(Dataset items)
(** * htb-mcp-interface: the remote tool bridge and the view assembler

    A shallow embedding of [app.py]: the Python values that flow through the
    handlers, the bridge [mcp_call] over an abstract protocol session, the
    route handlers as programs of a state and exception monad, and the
    challenge grouping of the event view. *)

From Stdlib Require Import ZArith List String Ascii Bool Lia Permutation.
Import ListNotations.

Local Open Scope string_scope.
Local Open Scope Z_scope.

(** ** Python values *)

(** Hashable values a JSON document can hold: [None], booleans, integers and
    strings.  Fractional numbers are not modelled. *)
Inductive scalar : Type :=
| SNone
| SBool (b : bool)
| SInt (z : Z)
| SStr (s : string).

(** Lists and insertion-ordered dictionaries.  A dictionary is kept as an
    association list in insertion order, because the templates iterate it in
    that order. *)
#[local] Set Warnings "-register-all".
Inductive pyval : Type :=
| PScalar (k : scalar)
| PList (items : list pyval)
| PDict (entries : list (scalar * pyval)).

Definition PNone : pyval := PScalar SNone.
Definition PTrue : pyval := PScalar (SBool true).
Definition PInt (z : Z) : pyval := PScalar (SInt z).
Definition PStr (s : string) : pyval := PScalar (SStr s).
(** X9.  Without acceleration the ball coasts.  After [n] frames its
    velocity is the initial one times 0.96 to the [n] on each axis, its
    position is the initial one plus 24 (1 - 0.96^n) times the initial
    velocity on each axis, its radius is the same, its speed is at most the
    initial one and it is at most 24 times the initial speed away from
    where it was.  The velocity converges to 0 and the position to the
    stopping point (x + 24 vx, y + 24 vy). *)
Theorem integrate_coasting (ball : Ball.t) :
  (forall n,
     let ball' := integrate n 0 0 ball in
     Ball.vx ball' = Ball.vx ball * CFG.friction ^ n /\
     Ball.vy ball' = Ball.vy ball * CFG.friction ^ n /\
     Ball.x ball' = Ball.x ball + 24 * Ball.vx ball * (1 - CFG.friction ^ n) /\
     Ball.y ball' = Ball.y ball + 24 * Ball.vy ball * (1 - CFG.friction ^ n) /\
     Ball.radius ball' = Ball.radius ball /\
     speedSq ball' <= speedSq ball /\
     (Ball.x ball' - Ball.x ball) * (Ball.x ball' - Ball.x ball)
     + (Ball.y ball' - Ball.y ball) * (Ball.y ball' - Ball.y ball)
     <= 24 * 24 * speedSq ball) /\
  Un_cv (fun n => Ball.vx (integrate n 0 0 ball)) 0 /\
  Un_cv (fun n => Ball.vy (integrate n 0 0 ball)) 0 /\
  Un_cv (fun n => Ball.x (integrate n 0 0 ball)) (Ball.x ball + 24 * Ball.vx ball) /\
  Un_cv (fun n => Ball.y (integrate n 0 0 ball)) (Ball.y ball + 24 * Ball.vy ball).
Proof.
  split; [|split; [|split; [|split]]].
  - intros n. cbn zeta.
    destruct (coasting_axis ball n) as (Hvx & Hvy & Hx & Hy). cbn zeta in *.
    split; [done|]. split; [done|]. split; [done|]. split; [done|].
    split; [apply integrate_radius|].
    unfold speedSq. rewrite Hvx, Hvy, Hx, Hy.
    pose proof (friction_pow n) as Hp.
    set (p := CFG.friction ^ n) in *. clearbody p.
    set (vx := Ball.vx ball). set (vy := Ball.vy ball).
    assert (Hp2 : 0 <= p * p <= 1) by nra.
    assert (Hq2 : 0 <= (1 - p) * (1 - p) <= 1) by nra.
    pose proof (Rle_0_sqr vx) as H1. pose proof (Rle_0_sqr vy) as H2.
    unfold Rsqr in H1, H2.
    split.
    + replace (vx * p * (vx * p) + vy * p * (vy * p))
        with ((vx * vx + vy * vy) * (p * p)) by ring.
      nra.
    + replace ((Ball.x ball + 24 * vx * (1 - p) - Ball.x ball)
               * (Ball.x ball + 24 * vx * (1 - p) - Ball.x ball)
               + (Ball.y ball + 24 * vy * (1 - p) - Ball.y ball)
                 * (Ball.y ball + 24 * vy * (1 - p) - Ball.y ball))
        with (24 * 24 * ((vx * vx + vy * vy) * ((1 - p) * (1 - p)))) by ring.
      nra.
  - apply (coasting_limit 0 (Ball.vx ball)). intros n.
    destruct (coasting_axis ball n) as (-> & _). ring.
  - apply (coasting_limit 0 (Ball.vy ball)). intros n.
    destruct (coasting_axis ball n) as (_ & -> & _). ring.
  - apply (coasting_limit _ (- (24 * Ball.vx ball))). intros n.
    destruct (coasting_axis ball n) as (_ & _ & -> & _). ring.
  - apply (coasting_limit _ (- (24 * Ball.vy ball))). intros n.
    destruct (coasting_axis ball n) as (_ & _ & _ & ->). ring.
Qed.

End IntegrationMore.

(** ** Viewport and input *)

Section Input.
#[local] Open Scope R_scope.

Lemma clamp_bounds x : -1 <= Rmax (-1) (Rmin 1 x) <= 1.
Proof. unfold Rmax, Rmin. case_Rle; lra. Qed.

Lemma deviceorientation_input gamma beta this :
  Game.state this = Game.PLAYING ->
  Game.input (GameEvents.deviceorientation gamma beta this)
  = Game.mkInput (Rmax (-1) (Rmin 1 (gamma / 30))) (Rmax (-1) (Rmin 1 (beta / 30))).
Proof.
  intros Hs. unfold GameEvents.deviceorientation.
  rewrite bool_decide_eq_false_2 by (rewrite Hs; tauto).
  cbn zeta. cbn [GameEvents.set_input Game.input]. f_equal.
  repeat case_bool_decide; unfold Rmax, Rmin; case_Rle; lra.
Qed.

(** X10.  The tilt listener, while PLAYING, sets each input component to
    the angle divided by 30 and clamped to [-1, 1] (the earlier clamp of
    gamma to 90 degrees makes no difference): full input from 30 degrees on,
    proportional below.  In any other state the event is ignored. *)
Theorem tilt_input (gamma beta : R) (this : Game.t) :
  (Game.state this = Game.PLAYING ->
     let i := Game.input (GameEvents.deviceorientation gamma beta this) in
     input_bounded i /\
     Game.ix i = Rmax (-1) (Rmin 1 (gamma / 30)) /\
     Game.iy i = Rmax (-1) (Rmin 1 (beta / 30)) /\
     (30 <= gamma -> Game.ix i = 1) /\ (gamma <= -30 -> Game.ix i = -1) /\
     (-30 <= gamma <= 30 -> Game.ix i = gamma / 30) /\
     (30 <= beta -> Game.iy i = 1) /\ (beta <= -30 -> Game.iy i = -1) /\
     (-30 <= beta <= 30 -> Game.iy i = beta / 30)) /\
  (Game.state this <> Game.PLAYING ->
     GameEvents.deviceorientation gamma beta this = this).
Proof.
  split.
  - intros Hs. cbn zeta. rewrite (deviceorientation_input gamma beta this Hs).
    cbn [Game.ix Game.iy]. unfold input_bounded. cbn [Game.ix Game.iy].
    split; [split; apply clamp_bounds|]. split; [done|]. split; [done|].
    repeat split; intros H; unfold Rmax, Rmin; case_Rle; lra.
  - intros Hs. unfold GameEvents.deviceorientation.
    by rewrite bool_decide_eq_true_2.
Qed.

Lemma tilt_input_witness :
  Game.state game_playing = Game.PLAYING /\
  Game.ix (Game.input (GameEvents.deviceorientation 45 (-9) game_playing)) = 1 /\
  Game.iy (Game.input (GameEvents.deviceorientation 45 (-9) game_playing)) = -9 / 30.
Proof.
  split; [reflexivity|].
  destruct (proj1 (tilt_input 45 (-9) game_playing) eq_refl)
    as (_ & _ & _ & H1 & _ & _ & _ & _ & H2).
  split; [apply H1; lra|apply H2; lra].
Defined.

Lemma keydown_input key this :
  input_bounded (Game.input this) ->
  input_bounded (Game.input (GameEvents.keydown key this)).
Proof.
  intros [Hx Hy]. unfold GameEvents.keydown, input_bounded.
  repeat case_bool_decide; cbn; lra.
Qed.

Lemma keyup_input key this :
  input_bounded (Game.input this) ->
  input_bounded (Game.input (GameEvents.keyup key this)).
Proof.
  intros [Hx Hy]. unfold GameEvents.keyup, input_bounded.
  repeat case_bool_decide; cbn; lra.
Qed.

• Work order:
Please transcribe the records exactly from their first line through the line holding "(** ** Python values *)", and leave out all others.

• Finished exercise:
(** * htb-mcp-interface: the remote tool bridge and the view assembler

    A shallow embedding of [app.py]: the Python values that flow through the
    handlers, the bridge [mcp_call] over an abstract protocol session, the
    route handlers as programs of a state and exception monad, and the
    challenge grouping of the event view. *)

From Stdlib Require Import ZArith List String Ascii Bool Lia Permutation.
Import ListNotations.

Local Open Scope string_scope.
Local Open Scope Z_scope.

(** ** Python values *)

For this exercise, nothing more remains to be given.